D for Dermatitis
This is a term that is used for inflammation of the skin and can occur in different forms. This chronic skin issue makes your skin irritable with an itchy rash. Atopic dermatitis or eczema contact dermatitis and seborrheic dermatitis are some of the popular examples of dermatitis. Although it is non-contagious, dermatitis definitely makes one uncomfortable and can reoccur. To avoid such skin issues, your routine must include moisturizing the skin. Dermatitis can also be due to several health conditions, allergies, genetic and irritants.
What are some of the most common types of dermatitis?
1. Atopic dermatitis: A red, itchy rash that commonly develops in children but can occur at any age. While there are several factors that can cause eczema, some of the most usual reasons are severely dry skin, gene variation, dysfunction in your immune system, bacterial infection and pollution.
2. Contact dermatitis: This usually occurs as an allergic reaction when your skin comes in contact with certain irritants. Most people see rashes being developed on the skin when they come in contact with poison ivy or cleaning products or even some of the cosmetic products.

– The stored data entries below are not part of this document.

(* ===== verification/SessionDirectory.v ===== *)
(** * The fenced session directory ([buzz-relay/src/tunnel/directory.rs])

    Redis decides which relay runtime owns a tunnel session: a lease key with an
    expiry holds owner, generation and profile, a second key without expiry
    counts the generations.  The four Lua scripts are functions on the key space
    ([acquire_script], ...), the Rust methods around them parse their replies and
    go through the serving-write guard of the community; every call can fail
    before or after its script ran.  The abstract specification is one [slot] per
    session (last generation handed out, lease in force) with the transitions
    [slot_step]; the theorems are the fencing law: generations only grow, a
    generation has one owner, and a frame of a superseded generation is never
    accepted again. *)

From stdpp Require Import base gmap strings list.
From Stdlib Require Import Ascii.
From Stdlib.Strings Require Import Byte.
From S2P Require Import Prelude Nostr Redis MeshWire.

Definition DEFAULT_LEASE_TTL : N := 30000.

Record SessionLease := mkLease {
  sl_community_id : CommunityId;
  sl_session_id : Uuid;
  sl_owner_runtime_id : RuntimeId;
  sl_generation : N;
  sl_profile : Profile
}.

Inductive AcquireResult := Acquired (l : SessionLease) | Exists (l : SessionLease).

Inductive RenewResult :=
| Renewed (l : SessionLease)
| Lost (current : option SessionLease) (known_generation : option N).

Inductive ReleaseResult :=
| Released (l : SessionLease)
| NotOwner (current : option SessionLease) (known_generation : option N).

Inductive DirectoryError :=
| PoolErr (e : string)
| DirRedis (e : string)
| MalformedLease (community_id : CommunityId) (session_id : Uuid) (value : string)
| MalformedGeneration (community_id : CommunityId) (session_id : Uuid) (value : string)
| UnexpectedScriptStatus (status : string)
| InvalidLeaseTtl
| CommunityWriteFenced (e : string).

Definition fenced_header (l : SessionLease) : FencedHeader :=
  mkFenced (sl_session_id l) (sl_generation l) (sl_owner_runtime_id l).

Definition as_wire_str (p : Profile) : string :=
  match p with
  | ReliableStream => "reliable-stream"
  | RealtimeMedia => "realtime-media"
  | HuddleControl => "huddle-control"
  end.

Definition profile_from_wire (value : string) : option Profile :=
  if decide (value = "reliable-stream") then Some ReliableStream
  else if decide (value = "realtime-media") then Some RealtimeMedia
  else if decide (value = "huddle-control") then Some HuddleControl
  else None.

Definition i64_max : N := 9223372036854775807.

(** A TTL is given in milliseconds. *)
Definition ttl_ms (ttl : N) : result DirectoryError Z :=
  if ((ttl <=? i64_max) && (0 <? ttl))%N then Ok (Z.of_N ttl) else Err InvalidLeaseTtl.

(** ** The serving-write guard

    What the guard of [buzz-deletion] answered during one call: [begin] on
    acquisition, [verify_before] and [verify_after] around the protected
    operation, [lost] when the guard's heartbeat was lost while the operation was
    pending (with whether the operation reached Redis), [finish] on release. *)
Inductive ServingWrite :=
| NoDb
| WithDb (begin verify_before : result string unit) (lost : option bool)
    (verify_after finish : result string unit).

Record CallEnv := mkEnv {
  ce_serving : ServingWrite;
  ce_pool : result string unit;
  ce_redis : outcome
}.

Definition begin_serving_write (env : CallEnv) : result DirectoryError unit :=
  match ce_serving env with
  | NoDb => Ok tt
  | WithDb b _ _ _ _ => map_err CommunityWriteFenced b
  end.

Definition finish_serving_write (env : CallEnv) : result DirectoryError unit :=
  match ce_serving env with
  | NoDb => Ok tt
  | WithDb _ _ _ _ f => map_err CommunityWriteFenced f
  end.

Definition flatten {A} (res : result string (result string A)) : result DirectoryError A :=
  let? inner := map_err DirRedis res in map_err DirRedis inner.

(** The mutation, under [guard.protect] when there is a guard. *)
Definition run_mutation {R A} (env : CallEnv) (script : R → result string A * R) (r : R) :
    result DirectoryError A * R :=
  let op r := let '(res, r') := call (ce_redis env) script r in (flatten res, r') in
  match ce_serving env with
  | NoDb => op r
  | WithDb _ before lost after _ =>
      match before, lost with
      | Err e, _ => (Err (CommunityWriteFenced e), r)
      | Ok _, Some applied =>
          (Err (CommunityWriteFenced "serving write lease heartbeat was lost"),
           if applied then (op r).2 else r)
      | Ok _, None =>
          let '(res, r') := op r in
          match after with
          | Err e => (Err (CommunityWriteFenced e), r')
          | Ok _ => (res, r')
          end
      end
  end.

Section directory.
Context `{NostrApi} `{HexApi} `{RedisApi}.

(** ** Keys *)

Definition base_key (c : CommunityId) (s : Uuid) : string :=
  "buzz:" +:+ uuid_to_string c +:+ ":tunnel:" +:+ uuid_to_string s.
Definition lease_key (c : CommunityId) (s : Uuid) : string := base_key c s +:+ ":lease".
Definition generation_key (c : CommunityId) (s : Uuid) : string := base_key c s +:+ ":generation".

(** ** The Lua scripts *)

Abbreviation reply := (string * string * string)%type (only parsing).

(** A Lua script's value for a lease. *)
Definition lease_value (owner gen profile : string) : string :=
  owner +:+ "|" +:+ gen +:+ "|" +:+ profile.

(** [string.match(current, '^([^|]+)|([^|]+)|([^|]+)$')]. *)
Definition lua_match3 (s : string) : option (string * string * string) :=
  match split_on "|" s with
  | [a; b; c] =>
      if decide (a ≠ "" ∧ b ≠ "" ∧ c ≠ "") then Some (a, b, c) else None
  | _ => None
  end.

Definition acquire_script (lk gk owner profile : string) (ttl : Z) (r : redis) :
    result string reply * redis :=
  match redis_get r lk with
  | Some current => (Ok ("exists", current, default "" (redis_get r gk)), r)
  | None =>
      match redis_incr r gk with
      | Err e => (Err e, r)
      | Ok (g, r1) =>
          let value := lease_value owner (lua_tostring g) profile in
          (Ok ("acquired", value, lua_tostring g), redis_set_px r1 lk value ttl)
      end
  end.

Definition renew_script (lk gk owner gen : string) (ttl : Z) (r : redis) :
    result string reply * redis :=
  match redis_get r lk with
  | None => (Ok ("missing", "", default "" (redis_get r gk)), r)
  | Some current =>
      match lua_match3 current with
      | Some (o, g, _) =>
          if decide (o = owner ∧ g = gen) then
            let r' := redis_pexpire r lk ttl in
            (Ok ("renewed", current, default g (redis_get r' gk)), r')
          else (Ok ("lost", current, default g (redis_get r gk)), r)
      | None => (Ok ("lost", current, default "" (redis_get r gk)), r)
      end
  end.

Definition release_script (lk gk owner gen : string) (r : redis) : result string reply * redis :=
  match redis_get r lk with
  | None => (Ok ("missing", "", default "" (redis_get r gk)), r)
  | Some current =>
      match lua_match3 current with
      | Some (o, g, _) =>
          if decide (o = owner ∧ g = gen) then
            let r' := redis_del r lk in
            (Ok ("released", current, default g (redis_get r' gk)), r')
          else (Ok ("lost", current, default g (redis_get r gk)), r)
      | None => (Ok ("lost", current, default "" (redis_get r gk)), r)
      end
  end.

Definition validate_script (lk gk : string) (r : redis) : result string (string * string) * redis :=
  (Ok (default "" (redis_get r lk), default "" (redis_get r gk)), r).

(** ** Parsing replies *)

Definition parse_lease (c : CommunityId) (s : Uuid) (value : string) :
    result DirectoryError SessionLease :=
  let malformed := Err (MalformedLease c s value) in
  match split_on "|" value with
  | owner_hex :: gen :: rest =>
      match parse_uint u64_max gen with
      | None => malformed
      | Some generation =>
          if decide (generation = 0%N) then malformed
          else
            match rest with
            | [] => malformed
            | p :: rest' =>
                match profile_from_wire p with
                | None => malformed
                | Some profile =>
                    match rest' with
                    | _ :: _ => malformed
                    | [] =>
                        match hex_decode owner_hex with
                        | None => malformed
                        | Some owner =>
                            if decide (length owner = 32)
                            then Ok (mkLease c s owner generation profile)
                            else malformed
                        end
                    end
                end
            end
      end
  | _ => malformed
  end.

Definition parse_optional_lease (c : CommunityId) (s : Uuid) (value : string) :
    result DirectoryError (option SessionLease) :=
  if decide (value = "") then Ok None
  else let? l := parse_lease c s value in Ok (Some l).

Definition parse_optional_generation (c : CommunityId) (s : Uuid) (value : string) :
    result DirectoryError (option N) :=
  if decide (value = "") then Ok None
  else match parse_uint u64_max value with
       | None => Err (MalformedGeneration c s value)
       | Some g => if decide (g = 0%N) then Err (MalformedGeneration c s value) else Ok (Some g)
       end.

(** ** The methods *)

Definition acquire (ttl : N) (env : CallEnv) (c : CommunityId) (s : Uuid) (owner : RuntimeId)
    (profile : Profile) (r : redis) : result DirectoryError AcquireResult * redis :=
  match begin_serving_write env, ttl_ms ttl, ce_pool env with
  | Err e, _, _ => (Err e, r)
  | _, Err e, _ => (Err e, r)
  | _, _, Err e => (Err (PoolErr e), r)
  | Ok _, Ok ttl, Ok _ =>
      let '(res, r') :=
        run_mutation env (acquire_script (lease_key c s) (generation_key c s) (to_hex owner)
                            (as_wire_str profile) ttl) r in
      (let? p := res in
       let '(status, value, _) := p in
       let? lease := parse_lease c s value in
       let? _ := finish_serving_write env in
       if decide (status = "acquired") then Ok (Acquired lease)
       else if decide (status = "exists") then Ok (Exists lease)
       else Err (UnexpectedScriptStatus status), r')
  end.
Definition no_fault : nat → option MeshError := λ _, None.
Definition validate3 : CommunityId → FencedHeader → result MeshError unit :=
  λ c h, validate_fenced_header text (Ok tt) Delivered c h r3.
Definition out0 : ReliableMeshStream := stream_new (fenced_header lease_b).
Definition hi : bytes := [x68; x69].
Definition out1 : ReliableMeshStream :=
  mkStream (fenced_header lease_b) (Some 1%N)
    [Data (fenced_header lease_b) (encode_frame (WData 1 hi))] false.

Lemma sent_hi : send_bytes no_fault 1 hi out0 = (Ok tt, out1).
Proof. vm_compute. reflexivity. Qed.

Lemma valid_b : validate3 1 (fenced_header lease_b) = Ok tt.
Proof. vm_compute. reflexivity. Qed.

Example truncated_rejected :
  decode_frame [x01; x01; x00] = Err (MalformedReliableFrame "too short").
Proof. reflexivity. Qed.

(** A frame of the community the stream is not pinned to is refused. *)
Example other_community_refused :
  (recv_validated validate3 (Ok (Some (Data (fenced_header lease_b) (encode_frame (WData 2 hi)))))
     (with_community 1 out0)).1 = Err (CommunityMismatch 1 2).
Proof. vm_compute. reflexivity. Qed.

Lemma reliable_frame_codec_witness :
  decode_frame (encode_frame (WGoodbye 1 Draining)) = Ok (WGoodbye 1 Draining).
Proof. apply (reliable_frame_codec _ (WGoodbye 1 Draining)). split; reflexivity. Defined.

Lemma tunnel_delivers_bytes_witness :
  ∃ parts, rs_sent out1 = map (λ p, Data (fenced_header lease_b) (encode_frame (WData 1 p))) parts ∧
    (recv_frames validate3 (drop 0 (rs_sent out1)) out0).1 = Ok (RData <$> parts) ∧
    concat parts = hi ∧ Forall (λ p, length p ≤ N.to_nat MAX_RELIABLE_PAYLOAD_BYTES) parts.
Proof.
  apply (tunnel_delivers_bytes (H:=demo_uuid_bytes) no_fault validate3 1 hi out0 out1 out0);
    [exact sent_hi|reflexivity|reflexivity|left; reflexivity|exact valid_b].
Defined.

Lemma delivered_hi :
  recv_validated validate3 (Ok (Some (Data (fenced_header lease_b) (encode_frame (WData 1 hi))))) out0
    = (Ok (Some (RData hi)), with_community 1 out0).
Proof. apply (recv_data_frame validate3 1 hi out0); [done|by left|exact valid_b]. Qed.

Lemma wf3 : dir_wf (H1:=toy_redis) 3 r3.
Proof. exact (step_wf (H1:=toy_redis) 2 r2 _ r3 step3 wf2 eq_refl). Qed.

Lemma delivery_needs_live_lease_witness :
  ∃ w p, (Ok (Some (Data (fenced_header lease_b) (encode_frame (WData 1 hi)))) : result MeshError _) =
           Ok (Some (Data (rs_fenced out0) (encode_frame w))) ∧
    (rs_community out0 = None ∨ rs_community out0 = Some (wf_community_id w)) ∧
    with_community 1 out0 = with_community (wf_community_id w) out0 ∧
    slot_at r3 (wf_community_id w) 7 (mkSlot 2 (Some (rid_b, 2%N, p))).
Proof.
  apply (delivery_needs_live_lease (H2:=toy_redis) 3 text r3 _ out0 (RData hi));
    [exact wf3|reflexivity|exact delivered_hi].
Defined.

Definition accept_all : RuntimeId → StreamHello → result MeshError unit := λ _ _, Ok tt.

Definition rj : gmap string (string * bool) := (join 30000 ok_env rid_a accept_all 1 7 r3).2.

Lemma joined_b : join 30000 ok_env rid_a accept_all 1 7 r3 =
  (Ok (Forwarded lease_b (stream_new (fenced_header lease_b))), rj).
Proof.
  assert ((join 30000 ok_env rid_a accept_all 1 7 r3).1 =
    Ok (Forwarded lease_b (stream_new (fenced_header lease_b)))) as <- by (vm_compute; reflexivity).
  apply surjective_pairing.
Qed.
(* ===== verification/NipOa.v ===== *)
(** * Owner attestation ([buzz-sdk/src/nip_oa.rs])

    An [auth] tag proves that an owner key authorised an agent key under some
    conditions.  Keys, signatures, SHA-256 and serde are the class [OaApi].
    [auth_conditions_apply] is the command line's reading of the conditions
    ([buzz-cli/src/commands/users.rs]). *)

From stdpp Require Import base gmap strings list.
From Stdlib Require Import Ascii.
From S2P Require Import Prelude Text Nostr CanonicalJson MeshWire.

Inductive SdkError := InvalidInput (msg : string).

(** ** Conditions *)

Definition is_ascii_whitespace (c : ascii) : bool :=
  bool_decide (ascii_code c ∈ [9; 10; 12; 13; 32])%N.

Definition validate_canonical_decimal (s : string) (min max : N) : result SdkError unit :=
  if decide (s = "") then Err (InvalidInput "value must not be empty")
  else if leading_zero s then Err (InvalidInput "value has leading zero")
  else if negb (str_all is_ascii_digit s) then Err (InvalidInput "value is not a valid decimal")
  else match parse_uint u64_max s with
       | None => Err (InvalidInput "value out of range")
       | Some value =>
           if ((value <? min) || (max <? value))%N then Err (InvalidInput "value out of range") else Ok tt
       end.

Definition validate_clause (clause : string) : result SdkError unit :=
  match strip_prefix "kind=" clause with
  | Some value => validate_canonical_decimal value 0 65535
  | None =>
      match strip_prefix "created_at<" clause with
      | Some value => validate_canonical_decimal value 0 4294967295
      | None =>
          match strip_prefix "created_at>" clause with
          | Some value => validate_canonical_decimal value 0 4294967295
          | None => Err (InvalidInput "unsupported clause")
          end
      end
  end.

(** The loop over the clauses. *)
Fixpoint validate_clauses (clauses : list string) : result SdkError unit :=
  match clauses with
  | [] => Ok tt
  | c :: cs =>
      if decide (c = "") then Err (InvalidInput "empty clause in conditions")
      else let? _ := validate_clause c in validate_clauses cs
  end.

Definition validate_conditions (conditions : string) : result SdkError unit :=
  if decide (conditions = "") then Ok tt
  else if negb (str_all (λ c, negb (is_ascii_whitespace c)) conditions)
  then Err (InvalidInput "conditions must not contain whitespace")
  else validate_clauses (split_on "&" conditions).

(** One clause of [auth_conditions_apply], for an event's kind and creation time. *)
Definition clause_applies (kind created_at : N) (clause : string) : bool :=
  match strip_prefix "kind=" clause with
  | Some value => bool_decide (parse_uint u64_max value = Some kind)
  | None =>
      match strip_prefix "created_at<" clause with
      | Some value => match parse_uint u64_max value with
                      | Some bound => (created_at <? bound)%N | None => false end
      | None =>
          match strip_prefix "created_at>" clause with
          | Some value => match parse_uint u64_max value with
                          | Some bound => (bound <? created_at)%N | None => false end
          | None => bool_decide (clause = "")
          end
      end
  end.

Definition auth_conditions_apply (kind created_at : N) (conditions : string) : bool :=
  forallb (clause_applies kind created_at) (split_on "&" conditions).

(** ** Tags *)

(** [nostr], [secp256k1], [serde_json]: [xonly] is the conversion of a public key,
    [sig_from_str] and [sig_to_string] the text of a signature. *)
Class OaApi (num : Type) := {
  oa_secret : Type;
  oa_public_key : oa_secret → PublicKey;
  oa_pk_to_hex : PublicKey → string;
  oa_pk_from_hex : string → option PublicKey;
  oa_xonly : Type;
  xonly : PublicKey → option oa_xonly;
  oa_sig : Type;
  sig_from_str : string → option oa_sig;
  sig_to_string : oa_sig → string;
  oa_digest : Type;
  oa_sha256 : string → oa_digest;
  sign_schnorr : oa_secret → oa_digest → oa_sig;
  verify_schnorr : oa_sig → oa_digest → oa_xonly → bool;
  oa_parse : string → option (Json num);
  oa_print : Json num → string
}.

(** Documented behaviour: text forms round-trip, public keys ([pk_ok]: 32 bytes) print as 64 and
    signatures as 128 lower-case hex digits, a signature verifies under its key. *)
Definition pk_ok (pk : PublicKey) : Prop := (pk < 2 ^ 256)%N.

Class OaLaws {num : Type} (api : OaApi num) := {
  oa_public_key_ok : ∀ sk, pk_ok (oa_public_key sk);
  oa_pk_roundtrip : ∀ pk, pk_ok pk → oa_pk_from_hex (oa_pk_to_hex pk) = Some pk;
  oa_pk_hex : ∀ pk, String.length (oa_pk_to_hex pk) = 64 ∧ str_all is_hex_char (oa_pk_to_hex pk) = true;
  oa_sig_roundtrip : ∀ sk m, sig_from_str (sig_to_string (sign_schnorr sk m)) = Some (sign_schnorr sk m);
  oa_sig_hex : ∀ s, String.length (sig_to_string s) = 128 ∧ str_all is_hex_char (sig_to_string s) = true;
  oa_sign_verify : ∀ sk m, ∃ x, xonly (oa_public_key sk) = Some x ∧ verify_schnorr (sign_schnorr sk m) m x = true;
  oa_json_strings : ∀ l, oa_parse (oa_print (JArray (map JString l))) = Some (JArray (map JString l))
}.

Section tags.
Context {num : Type} `{OaApi num}.

Definition build_preimage (agent_pubkey : PublicKey) (conditions : string) : string :=
  "nostr:agent-auth:" +:+ oa_pk_to_hex agent_pubkey +:+ ":" +:+ conditions.

Definition hash_preimage (preimage : string) : oa_digest := oa_sha256 preimage.

Definition parse_json_array (s : string) : result SdkError (list (Json num)) :=
  match oa_parse s with
  | None => Err (InvalidInput "invalid JSON")
  | Some (JArray arr) => Ok arr
  | Some _ => Err (InvalidInput "auth tag must be a JSON array")
  end.

Definition as_str (v : Json num) (err : string) : result SdkError string :=
  match v with JString s => Ok s | _ => Err (InvalidInput err) end.

Definition compute_auth_tag (owner_keys : oa_secret) (agent_pubkey : PublicKey) (conditions : string) :
    result SdkError string :=
  let owner_pubkey := oa_public_key owner_keys in
  if decide (owner_pubkey = agent_pubkey) then
    Err (InvalidInput "owner and agent pubkeys must differ (self-attestation rejected)")
  else
    let? _ := validate_conditions conditions in
    let preimage := build_preimage agent_pubkey conditions in
    let message := hash_preimage preimage in
    let sig := sign_schnorr owner_keys message in
    Ok (oa_print (JArray [JString "auth"; JString (oa_pk_to_hex owner_pubkey); JString conditions;
                          JString (sig_to_string sig)])).

Definition verify_auth_tag (auth_tag_json : string) (agent_pubkey : PublicKey) :
    result SdkError PublicKey :=
  let? arr := parse_json_array auth_tag_json in
  match arr with
  | [a0; a1; a2; a3] =>
      let? label := as_str a0 "element 0 must be a string" in
      if decide (label ≠ "auth") then Err (InvalidInput "first element must be auth") else
      let? owner_pubkey_hex := as_str a1 "element 1 (owner pubkey) must be a string" in
      let? conditions := as_str a2 "element 2 (conditions) must be a string" in
      let? sig_hex := as_str a3 "element 3 (signature) must be a string" in
      match oa_pk_from_hex owner_pubkey_hex with
      | None => Err (InvalidInput "invalid owner pubkey")
      | Some owner_pubkey =>
          let? _ := validate_conditions conditions in
          if decide (owner_pubkey = agent_pubkey) then
            Err (InvalidInput "owner and agent pubkeys must differ (self-attestation rejected)")
          else
            match sig_from_str sig_hex with
            | None => Err (InvalidInput "invalid signature hex")
            | Some sig =>
                let message := hash_preimage (build_preimage agent_pubkey conditions) in
                match xonly owner_pubkey with
                | None => Err (InvalidInput "owner pubkey xonly conversion failed")
                | Some x =>
                    if verify_schnorr sig message x then Ok owner_pubkey
                    else Err (InvalidInput "signature verification failed")
                end
            end
      end
  | _ => Err (InvalidInput "auth tag must have 4 elements")
  end.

3. Seborrheic dermatitis: This is a skin condition that usually affects oily areas of the body which causes reddish skin, scaly patches and dandruff. Seborrheic dermatitis is caused by a yeast or fungus that is found on oily skin.
Age, allergies, job and several health conditions like congestive heart failure can contribute to these above-mentioned types of dermatitis. Rashes that are developed due to this skin condition can lead to having open sores that can become infected. Although they might not be considered severe, this skin infection may spread. Regular cleaning with mild soap and water can help keep infection at bay.
Prevention is better than cure
Now that you know what dermatitis is, the most common types of dermatitis and their causes, let's find out more about how we can prevent this skin condition. If you are one of those people who enjoy prolonged baths in hot water, you may want to consider limiting it. Shorter baths in lukewarm water using bath oil might be helpful.
Most dermatologists suggest that soaps can cause your skin to become dry, so opt for mild soaps or cleansers instead. Don't forget the most important step towards having healthy skin - moisturize, moisturize, moisturize! Do so regularly after the bath while your skin is still damp to help lock in that moisture. Also, when you switch between cosmetic products, ensure it's suitable for your skin and do a patch test at a small area before applying it everywhere.
Break the itch-scratch cycle by cold compressing the area with an ice pack or apply aloe vera gel that's been refrigerated to soothe the skin.
If the condition becomes severe, don't forget to consult your dermatologist for the right treatment.